▸ **Material for this exercise**
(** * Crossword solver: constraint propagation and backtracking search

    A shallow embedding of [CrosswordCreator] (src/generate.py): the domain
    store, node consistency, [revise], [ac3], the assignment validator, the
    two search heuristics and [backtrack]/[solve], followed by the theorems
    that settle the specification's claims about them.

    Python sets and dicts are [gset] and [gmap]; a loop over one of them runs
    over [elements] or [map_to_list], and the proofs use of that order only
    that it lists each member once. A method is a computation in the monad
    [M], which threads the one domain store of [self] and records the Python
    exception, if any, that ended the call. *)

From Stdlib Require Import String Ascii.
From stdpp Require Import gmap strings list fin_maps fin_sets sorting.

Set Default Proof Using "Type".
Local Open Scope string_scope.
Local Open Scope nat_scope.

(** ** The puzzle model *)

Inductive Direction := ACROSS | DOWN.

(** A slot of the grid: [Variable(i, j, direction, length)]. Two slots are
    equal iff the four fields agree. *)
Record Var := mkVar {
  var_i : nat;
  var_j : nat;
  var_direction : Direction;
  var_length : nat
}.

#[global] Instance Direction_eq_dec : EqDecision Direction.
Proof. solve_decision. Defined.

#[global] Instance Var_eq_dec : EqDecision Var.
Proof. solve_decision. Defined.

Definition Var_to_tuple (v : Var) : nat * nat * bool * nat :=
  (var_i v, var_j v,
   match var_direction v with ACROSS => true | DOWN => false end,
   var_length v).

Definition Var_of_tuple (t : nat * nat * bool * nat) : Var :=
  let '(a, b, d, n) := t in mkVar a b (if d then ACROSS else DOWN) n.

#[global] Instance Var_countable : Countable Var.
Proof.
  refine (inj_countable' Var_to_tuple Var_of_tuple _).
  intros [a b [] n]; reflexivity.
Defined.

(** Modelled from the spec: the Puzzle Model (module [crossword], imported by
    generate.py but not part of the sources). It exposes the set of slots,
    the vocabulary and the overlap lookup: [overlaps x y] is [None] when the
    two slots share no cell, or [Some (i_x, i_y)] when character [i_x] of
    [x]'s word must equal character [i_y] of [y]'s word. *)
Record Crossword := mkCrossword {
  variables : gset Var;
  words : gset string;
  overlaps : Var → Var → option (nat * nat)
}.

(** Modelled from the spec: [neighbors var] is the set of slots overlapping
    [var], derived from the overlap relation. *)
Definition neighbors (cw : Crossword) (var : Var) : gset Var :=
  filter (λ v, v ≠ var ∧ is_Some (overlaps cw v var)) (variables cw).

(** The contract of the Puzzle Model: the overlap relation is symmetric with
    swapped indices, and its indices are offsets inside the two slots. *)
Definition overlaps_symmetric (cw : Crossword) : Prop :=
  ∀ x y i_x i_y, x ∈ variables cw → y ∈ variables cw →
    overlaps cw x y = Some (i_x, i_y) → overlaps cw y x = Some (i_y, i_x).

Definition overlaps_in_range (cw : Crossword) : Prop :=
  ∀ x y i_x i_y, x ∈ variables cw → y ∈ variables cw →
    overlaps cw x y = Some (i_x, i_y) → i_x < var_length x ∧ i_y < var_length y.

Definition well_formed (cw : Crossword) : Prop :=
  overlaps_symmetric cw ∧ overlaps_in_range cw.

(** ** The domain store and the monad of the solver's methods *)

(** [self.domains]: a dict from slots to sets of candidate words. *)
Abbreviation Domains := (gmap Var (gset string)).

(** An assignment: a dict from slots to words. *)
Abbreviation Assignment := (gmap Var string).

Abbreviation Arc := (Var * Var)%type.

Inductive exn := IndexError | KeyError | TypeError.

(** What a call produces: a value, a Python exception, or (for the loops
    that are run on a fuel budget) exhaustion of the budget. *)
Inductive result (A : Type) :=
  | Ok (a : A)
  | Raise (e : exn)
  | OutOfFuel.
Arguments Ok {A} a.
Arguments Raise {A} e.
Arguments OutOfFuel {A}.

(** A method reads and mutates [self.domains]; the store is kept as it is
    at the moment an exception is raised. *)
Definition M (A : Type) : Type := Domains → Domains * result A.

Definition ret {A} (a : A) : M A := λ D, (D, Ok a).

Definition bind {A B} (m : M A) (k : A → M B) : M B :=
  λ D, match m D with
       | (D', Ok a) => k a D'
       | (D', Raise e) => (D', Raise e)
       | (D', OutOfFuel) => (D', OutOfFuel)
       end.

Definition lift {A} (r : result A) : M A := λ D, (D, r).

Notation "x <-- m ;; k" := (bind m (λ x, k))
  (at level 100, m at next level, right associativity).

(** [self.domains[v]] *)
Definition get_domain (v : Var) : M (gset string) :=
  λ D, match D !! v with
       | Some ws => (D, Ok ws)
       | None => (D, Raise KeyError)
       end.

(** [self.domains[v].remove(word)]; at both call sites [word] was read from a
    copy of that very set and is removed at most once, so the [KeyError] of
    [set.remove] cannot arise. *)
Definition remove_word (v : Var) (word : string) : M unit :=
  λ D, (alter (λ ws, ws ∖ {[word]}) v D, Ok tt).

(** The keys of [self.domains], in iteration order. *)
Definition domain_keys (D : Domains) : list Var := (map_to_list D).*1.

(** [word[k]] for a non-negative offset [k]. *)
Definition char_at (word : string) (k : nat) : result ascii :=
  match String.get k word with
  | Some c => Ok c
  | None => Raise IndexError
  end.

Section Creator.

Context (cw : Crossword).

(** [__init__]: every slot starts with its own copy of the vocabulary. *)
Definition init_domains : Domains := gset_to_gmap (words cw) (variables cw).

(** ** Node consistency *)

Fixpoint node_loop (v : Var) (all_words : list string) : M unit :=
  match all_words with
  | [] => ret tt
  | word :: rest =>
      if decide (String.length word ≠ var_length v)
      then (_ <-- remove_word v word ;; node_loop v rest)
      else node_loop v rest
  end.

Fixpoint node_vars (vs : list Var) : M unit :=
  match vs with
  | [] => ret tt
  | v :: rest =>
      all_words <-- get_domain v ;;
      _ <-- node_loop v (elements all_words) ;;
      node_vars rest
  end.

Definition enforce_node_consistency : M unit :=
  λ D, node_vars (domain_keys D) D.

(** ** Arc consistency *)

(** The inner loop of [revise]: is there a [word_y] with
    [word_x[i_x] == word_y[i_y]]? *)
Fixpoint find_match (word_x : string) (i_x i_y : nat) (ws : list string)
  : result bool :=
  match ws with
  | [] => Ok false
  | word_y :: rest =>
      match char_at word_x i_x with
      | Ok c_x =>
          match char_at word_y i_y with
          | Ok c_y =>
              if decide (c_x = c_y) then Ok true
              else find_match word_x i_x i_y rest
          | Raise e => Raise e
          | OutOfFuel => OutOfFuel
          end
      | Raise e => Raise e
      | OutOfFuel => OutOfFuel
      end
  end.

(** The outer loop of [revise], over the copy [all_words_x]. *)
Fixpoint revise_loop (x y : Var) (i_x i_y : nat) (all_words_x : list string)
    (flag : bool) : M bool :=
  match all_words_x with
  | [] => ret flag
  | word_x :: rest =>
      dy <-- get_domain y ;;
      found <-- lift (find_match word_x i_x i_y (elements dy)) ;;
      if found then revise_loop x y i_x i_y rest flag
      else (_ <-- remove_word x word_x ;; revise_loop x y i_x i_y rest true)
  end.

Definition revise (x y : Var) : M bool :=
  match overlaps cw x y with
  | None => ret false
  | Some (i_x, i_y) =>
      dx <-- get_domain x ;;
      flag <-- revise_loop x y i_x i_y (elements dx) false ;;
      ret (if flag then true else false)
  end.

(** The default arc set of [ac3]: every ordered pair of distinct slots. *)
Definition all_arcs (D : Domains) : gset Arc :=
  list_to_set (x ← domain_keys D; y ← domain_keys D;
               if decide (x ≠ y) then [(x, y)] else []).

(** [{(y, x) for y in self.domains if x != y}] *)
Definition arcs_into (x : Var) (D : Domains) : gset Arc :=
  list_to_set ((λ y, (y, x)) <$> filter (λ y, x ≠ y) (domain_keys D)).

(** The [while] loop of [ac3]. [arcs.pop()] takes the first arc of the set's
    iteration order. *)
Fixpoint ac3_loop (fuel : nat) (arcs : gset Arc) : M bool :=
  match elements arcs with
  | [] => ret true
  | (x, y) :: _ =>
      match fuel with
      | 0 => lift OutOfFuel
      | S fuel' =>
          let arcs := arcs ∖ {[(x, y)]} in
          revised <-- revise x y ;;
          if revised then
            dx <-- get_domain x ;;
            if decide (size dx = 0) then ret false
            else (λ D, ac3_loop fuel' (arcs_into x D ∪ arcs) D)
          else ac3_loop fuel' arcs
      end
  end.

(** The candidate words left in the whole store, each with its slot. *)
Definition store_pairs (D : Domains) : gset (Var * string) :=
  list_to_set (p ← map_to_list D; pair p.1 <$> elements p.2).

▸ **Task goal**
Among the lines of the material, find those that hold the word "EqDecision" and copy them.

▸ **Reply**
#[global] Instance Direction_eq_dec : EqDecision Direction.
#[global] Instance Var_eq_dec : EqDecision Var.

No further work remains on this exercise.